(Your goal): From the records that follow, copy every line that contains the word "JavaScript".

(Data records):
(** * videosoo: the link-management server (server.js)

    A shallow embedding of [server.js] and the properties of its
    obfuscated-id codec, id allocator, health prober, refresh cycle,
    upload route and status route.

    Conventions of the embedding.
    - A JavaScript string is a [string] holding its UTF-8 bytes; all the
      strings the server builds itself (ids, tokens) are ASCII.  A
      string with a lone surrogate has no UTF-8 bytes and is not
      modelled.
    - [null] and [undefined] are [None].
    - The module-level variables [refreshTimer], [pendingUploads],
      [linkDatabase] and [isRefreshing] are the fields of [State].
    - Everything outside the process (the clock, [Math.random], the
      remote hosts answering [axios.head], [ytdl.getInfo], the GitHub
      API) is a [World]: a tick counter and one oracle per kind of call,
      each call reading the oracle at the current tick and advancing it.
    - An [async] function is embedded twice.  As a computation of the
      monad [M] it is run to completion, which is what it does when no
      other handler runs while it is suspended.  As a [Task] it has its
      [await]s, at which the event loop may run other handlers; the
      properties that depend on what happens meanwhile are stated on
      tasks. *)

From Stdlib Require Import ZArith NArith List String Ascii Bool Lia.
From Stdlib Require Import Decimal DecimalString.
From Stdlib Require DecimalNat.
Import ListNotations.
Open Scope string_scope.

Set Implicit Arguments.

(** ** JavaScript string primitives *)

Module Js.

(** [!!s] for a string: only the empty string is falsy. *)
Definition truthy_string (s : string) : bool :=
  negb (String.eqb s "").

(** [!!v] for a value that is a string, [null] or [undefined]. *)
Definition truthy (v : option string) : bool :=
  match v with
  | Some s => truthy_string s
  | None => false
  end.

(** [a || b] on such values. *)
Definition or_else (v : option string) (d : string) : string :=
  match v with
  | Some s => if truthy_string s then s else d
  | None => d
  end.

(** [s.substring(i, j)]: the characters at positions [i .. j-1] that
    exist; the two indices are swapped when [j < i]. *)
Definition substring (i j : nat) (s : string) : string :=
  String.substring (Nat.min i j) (Nat.max i j - Nat.min i j) s.

(** [s.slice(0, -k)]: everything but the last [k] characters, the
    empty string when there are no more than [k]. *)
Definition slice_drop_last (k : nat) (s : string) : string :=
  String.substring 0 (String.length s - k) s.

(** [s.startsWith(p)]. *)
Definition startsWith (s p : string) : bool := String.prefix p s.

(** [String(n)] for a non-negative integer. *)
Definition String_of_nat (n : nat) : string :=
  NilEmpty.string_of_uint (Nat.to_uint n).

(** [String(z)] for an integer. *)
Definition String_of_Z (z : Z) : string :=
  NilZero.string_of_int (Z.to_int z).

Fixpoint repeat_char (c : ascii) (n : nat) : string :=
  match n with
  | O => ""
  | S n' => String c (repeat_char c n')
  end.

(** [s.padStart(n, c)] for a one-character pad. *)
Definition padStart (n : nat) (c : ascii) (s : string) : string :=
  repeat_char c (n - String.length s) ++ s.

(** [s.replace(/c/g, '')]: every occurrence of [c] is dropped. *)
Fixpoint remove_char (c : ascii) (s : string) : string :=
  match s with
  | "" => ""
  | String x s' =>
      if Ascii.eqb x c then remove_char c s'
      else String x (remove_char c s')
  end.

End Js.

(** ** Node's Buffer, as far as the codec uses it

    [Buffer] belongs to Node, not to the repository; these definitions
    follow Node's documented behaviour.  Encoding is standard base64 with
    padding.  Decoding is lenient and never throws: characters outside the
    alphabet are skipped, the URL-safe [-] and [_] are accepted, decoding
    stops at the first [=], and a trailing group of two or three sextets
    yields one or two bytes. *)

Module Buffer.

Definition t := list ascii.

(** [Buffer.from(s)] *)
Definition from (s : string) : t := list_ascii_of_string s.

Definition alphabet : list ascii :=
  list_ascii_of_string
    "ABCDEFGHIJKLMNOPQRSTUVWXYZabcdefghijklmnopqrstuvwxyz0123456789+/".

Definition sextet_char (n : N) : ascii :=
  nth (N.to_nat n) alphabet "="%char.

Definition byte (c : ascii) : N := N_of_ascii c.

(** U+FFFD, in UTF-8. *)
Definition replacement : list ascii :=
  [ascii_of_N 239; ascii_of_N 191; ascii_of_N 189].

(** What a lead byte of a UTF-8 sequence announces: the number of
    bytes that follow it and the bounds of the first of them. *)
Definition lead (c : ascii) : option (nat * N * N) :=
  let b := byte c in
  (if (194 <=? b) && (b <=? 223) then Some (1%nat, 128, 191)
   else if b =? 224 then Some (2%nat, 160, 191)
   else if (225 <=? b) && (b <=? 236) then Some (2%nat, 128, 191)
   else if b =? 237 then Some (2%nat, 128, 159)
   else if (238 <=? b) && (b <=? 239) then Some (2%nat, 128, 191)
   else if b =? 240 then Some (3%nat, 144, 191)
   else if (241 <=? b) && (b <=? 243) then Some (3%nat, 128, 191)
   else if b =? 244 then Some (3%nat, 128, 143)
   else None)%N.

(Result of the task):
    - A JavaScript string is a [string] holding its UTF-8 bytes; all the
(** ** JavaScript string primitives *)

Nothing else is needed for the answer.